Figure 3-4. Simultaneous Update Jumper

5

Note: Use simultaneous update to maintain power-up state (see
section on “Initial Zero State Jumper”).

In this way, the CIO-DAC16/16 and DAC08/16 may be set to hold new values until
all channels are loaded, then update all sixteen simultaneously. This can be a very
useful feature for multi-axis motor control.

3.5 INSTALLING THE BOARDS IN THE COMPUTER

1. Turn the power off.

2. Remove the cover of your computer. Please be careful not to dislodge any of
the cables installed on the boards in your computer as you slide the cover off.

3. Locate an empty expansion slot in your computer.

4. Push the board firmly down into the expansion bus connector. If it is not
seated fully it may fail to work and could short circuit the PC bus power onto
a PC bus signal. This could damage the motherboard or your board.

3.6 CABLING TO THE BOARD

The CIO-DAC16/16 and the DAC08/16 connectors are accessible through the PC/AT
expansion bracket. The connector is a standard 37-pin, D-type male connector. A
mating female connector, such as the C37FF-2, is available from Measurement
Computing.

Several cabling and screw termination options are available.

Table 3-3. Cable Termination Options

DFCON-37

C37FF-2

C37FFS-5

CIO-TERMINAL

D connector, D shell and termination pins to construct your
own cable.

Two-foot (and longer) ribbon cable with 37-pin D
connectors.
Five-foot shielded round cable with molded ends housing
37-pin connectors. Also available in 10-ft. length.
Simple, 40-position, 4" x 4" screw terminal board.CIO-MINI37

Full featured 4" x 16" screw terminal board with prototyping
and interface circuitry.

6

3.7 SIGNAL CONNECTION

The analog outputs of the CIO-DAC16/16 and the DAC08/16 are two-wire hook-ups;
a signal, labeled D/A # OUT on the connector diagram after this section, and a Low
Level Ground (LLGND). The low level ground is an analog ground and is the ground
reference which should be used for all analog hook-ups.

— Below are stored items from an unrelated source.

(* ===== verification/PolicyTheorems.v ===== *)
(** * Theorems about security policies

    The start-up accepts every policy of the table and computes its flags; a
    policy keeps the promises it makes; the names select the right policy; and the
    check of a rule finds exactly the violations, as long as it does not print
    them. *)
From stdpp Require Import strings.
From S2P Require Import Prelude Errors CMem Platform Safety Blob Alloc Stuffer StufferInv StufferWrite StufferSpec NetworkOrder StufferPrintf Connection Libcrypto CipherSuites Groups SignatureSchemes CipherPreferences SecurityPolicies SecurityRules.
Open Scope Z_scope.

Module PolicyTheorems.

(** ** Rows with the same policy *)

Definition flags_eqb (a b : policy_flags) : bool :=
  Bool.eqb (ecc_extension_required a) (ecc_extension_required b) &&
  Bool.eqb (pq_kem_extension_required a) (pq_kem_extension_required b) &&
  Bool.eqb (supports_tls13 a) (supports_tls13 b).

Lemma flags_eqb_eq a b : flags_eqb a b = true -> a = b.
Proof. destruct a as [[] [] []], b as [[] [] []]; done. Qed.

Section Table.
Context `{Libcrypto}.

Lemma same_object_flags :
  forallb (fun r1 => forallb (fun r2 =>
    S2N_IMPLIES (same_object (security_policy r1) (security_policy r2))
      (flags_eqb (flags_of (security_policy r1)) (flags_of (security_policy r2))))
    security_policy_selection) security_policy_selection = true.
Proof. vm_compute. reflexivity. Qed.

Lemma same_policy_flags r1 r2 :
  r1 ∈ security_policy_selection -> r2 ∈ security_policy_selection ->
  same_object (security_policy r1) (security_policy r2) = true ->
  flags_of (security_policy r1) = flags_of (security_policy r2).
Proof.
  intros H1 H2 Hs. apply flags_eqb_eq.
  pose proof same_object_flags as Hall. rewrite forallb_forall in Hall.
  specialize (Hall r1 (proj1 (list_elem_of_In _ _) H1)). rewrite forallb_forall in Hall.
  specialize (Hall r2 (proj1 (list_elem_of_In _ _) H2)). by rewrite Hs in Hall.
Qed.

Lemma same_object_refl {A} `{StaticObject A} (a : A) : same_object a a = true.
Proof. apply String.eqb_refl. Qed.

Lemma row_index_found rows row :
  row ∈ rows -> exists n r, row_index rows (security_policy row) = Some n /\ rows !! n = Some r /\
    same_object (security_policy r) (security_policy row) = true.
Proof.
  intros Hin. induction rows as [|r rows IH]; [by apply elem_of_nil in Hin|]. simpl.
  destruct (same_object (security_policy r) (security_policy row)) eqn:Hs; [by exists 0%nat, r|].
  apply elem_of_cons in Hin as [->|Hin]; [by rewrite same_object_refl in Hs|].
  destruct (IH Hin) as (n & r' & -> & Hl & Hr). by exists (S n), r'.
Qed.

Lemma row_flags_index rows f policy :
  row_flags rows (map f rows) policy =
    match row_index rows policy with Some n => f <$> rows !! n | None => None end.
Proof.
  induction rows as [|r rows IH]; [done|]. simpl.
  destruct (same_object (security_policy r) policy); [done|]. rewrite IH.
  by destruct (row_index rows policy).
Qed.

(** The flags that the table holds for the policy of a row. *)
Lemma row_flags_selection row :
  row ∈ security_policy_selection ->
  row_flags security_policy_selection (map (fun r => flags_of (security_policy r)) security_policy_selection)
    (security_policy row) = Some (flags_of (security_policy row)).
Proof.
  intros Hin. rewrite row_flags_index. destruct (row_index_found _ _ Hin) as (n & r & -> & Hl & Hs).
  rewrite Hl. simpl. f_equal. apply same_policy_flags; [by eapply list_elem_of_lookup_2|done|done].
Qed.
End Table.

Section Theorems.
Context `{Libcrypto} `{!LibcryptoOk} `{Platform}.

(** The start-up of the library accepts its own table of policies, whatever the
    libcrypto: no check fails, the process does not end in undefined behaviour,
    and afterwards the flags of each row say what its cipher suites say: whether
    the elliptic curve extension or the KEM extension is needed and whether
    TLS 1.3 can be negotiated. *)
Theorem policies_init_correct (w : world) :
  exists flags,
    s2n_security_policies_init false (w, replicate 117 zero_flags) = (Ok tt, (w, flags)) /\
    forall row X (x : X), row ∈ security_policy_selection ->
      let policy := security_policy row in
      let suites := suites (cipher_preferences policy) in
      s2n_ecc_is_extension_required flags policy = existsb s2n_cipher_suite_requires_ecc_extension suites /\
      s2n_pq_kem_is_extension_required flags policy =
        existsb s2n_cipher_suite_requires_pq_extension suites && (0 <? kem_count (kem_preferences policy)) /\
      s2n_security_policy_supports_tls13 flags policy (w, x) =
        (Ok (existsb (fun c => S2N_TLS13 <=? minimum_required_tls_version c) suites), (w, x)).
Proof.
  exists (map (fun r => flags_of (security_policy r)) security_policy_selection). split.
  - unfold s2n_security_policies_init.
    pose proof (policies_init_run security_policy_selection w [] selection_ok) as Hrun.
    rewrite selection_length in Hrun. exact Hrun.
  - intros row X x Hin. cbv zeta.
    unfold s2n_ecc_is_extension_required, s2n_pq_kem_is_extension_required.
    rewrite row_flags_selection by done. split; [done|]. split; [done|].
    unfold s2n_security_policy_supports_tls13.
    rewrite (run_bind _ _ _ _ _ (find_row_run (security_policy row) (w, x))).
    destruct (row_index_found _ _ Hin) as (n & r & -> & Hl & Hs). cbn [fmap option_fmap option_map].
    rewrite Nat2Z.id.
    change (map (fun r => flags_of (security_policy r)) security_policy_selection)
      with ((fun r => flags_of (security_policy r)) <$> security_policy_selection).
    rewrite list_lookup_fmap, Hl. cbn [fmap option_fmap option_map].
    rewrite (same_policy_flags r row) by (done || by eapply list_elem_of_lookup_2). done.
Qed.

Lemma row_ok row : row ∈ security_policy_selection -> keeps_promises (security_policy row) = true.
Proof.
  intros Hin. pose proof selection_ok as Hall. rewrite forallb_forall in Hall.
  specialize (Hall row (proj1 (list_elem_of_In _ _) Hin)). unfold policy_ok in Hall.
  rewrite !andb_true_iff in Hall. apply Hall.
Qed.

Lemma row_follows row id :
  row ∈ security_policy_selection -> id ∈ rules (security_policy row) ->
  follows (security_rule_definitions id) (security_policy row) = true.
Proof.
  intros Hin Hid. pose proof (row_ok row Hin) as Hk. unfold keeps_promises in Hk. rewrite forallb_forall in Hk.
  specialize (Hk id ltac:(destruct id; simpl; tauto)). by rewrite bool_decide_eq_true_2 in Hk.
Qed.

Lemma forallb_elem {A} (f : A -> bool) l a : forallb f l = true -> a ∈ l -> f a = true.
Proof. rewrite forallb_forall. intros Hf Ha. by apply Hf, list_elem_of_In. Qed.

Lemma suite_iana_length row c :
  row ∈ security_policy_selection -> c ∈ suites (cipher_preferences (security_policy row)) ->
  length (iana_value c) = 2%nat.
Proof.
  intros Hrow Hc.
  assert (Hall : forallb (fun row => forallb (fun c => (length (iana_value c) =? 2)%nat)
    (suites (cipher_preferences (security_policy row)))) security_policy_selection = true) by (vm_compute; reflexivity).
  apply Nat.eqb_eq. exact (forallb_elem _ _ _ (forallb_elem _ _ _ Hall Hrow) Hc).
Qed.

(** The values of a cipher suite that FIPS 140-3 lists. *)
Lemma fips_suite_listed c :
  length (iana_value c) = 2%nat -> s2n_fips_validate_cipher_suite c = true -> iana_value c ∈ fips_cipher_suite_ianas.
Proof.
  intros Hlen Hv. destruct (iana_value c) as [|a [|b [|]]] eqn:Hi; try done.
  apply existsb_exists in Hv as (iana & Hin & Heq). rewrite Hi in Heq.
  apply andb_true_iff in Heq as [Ha Hb]. zbool. apply list_elem_of_In.
  assert (Hshape : forall i, In i fips_cipher_suite_ianas -> i = [znth i 0; znth i 1]).
  { intros i. simpl. intuition (subst; reflexivity). }
  rewrite (Hshape iana Hin) in Hin. rewrite Ha, Hb in Hin. exact Hin.
Qed.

Possible analog output ranges are:

Bipolar Ranges ±10V ±5V
and
Unipolar Ranges 0 to 10V 0 to 5V

Each of the DAC outputs are individually buffered through an OP-27 operational
amplifier (OP-AMP). The OP-27s are socketted so that if one goes bad it can be
replaced in the field. The OP-27 for each channel is located just below the calibration
potentiometers for that channel.

Each channel is capable of sinking or sourcing ±5 mA. That means a load of 2K
Ohms can be connected to each channel at the full rated output swing of +10V.

As the load resistance is raised from 2K up to 10 MegΩ or more, the output load on
the DAC decreases. Any resistance greater than 2K is acceptable.

As the load resistance decreases, the output load increases. The OP-27 responds by
producing a lower output voltage. If your DAC board will not produce the output
voltage specified by the code & range combination, check the load with an ohmmeter.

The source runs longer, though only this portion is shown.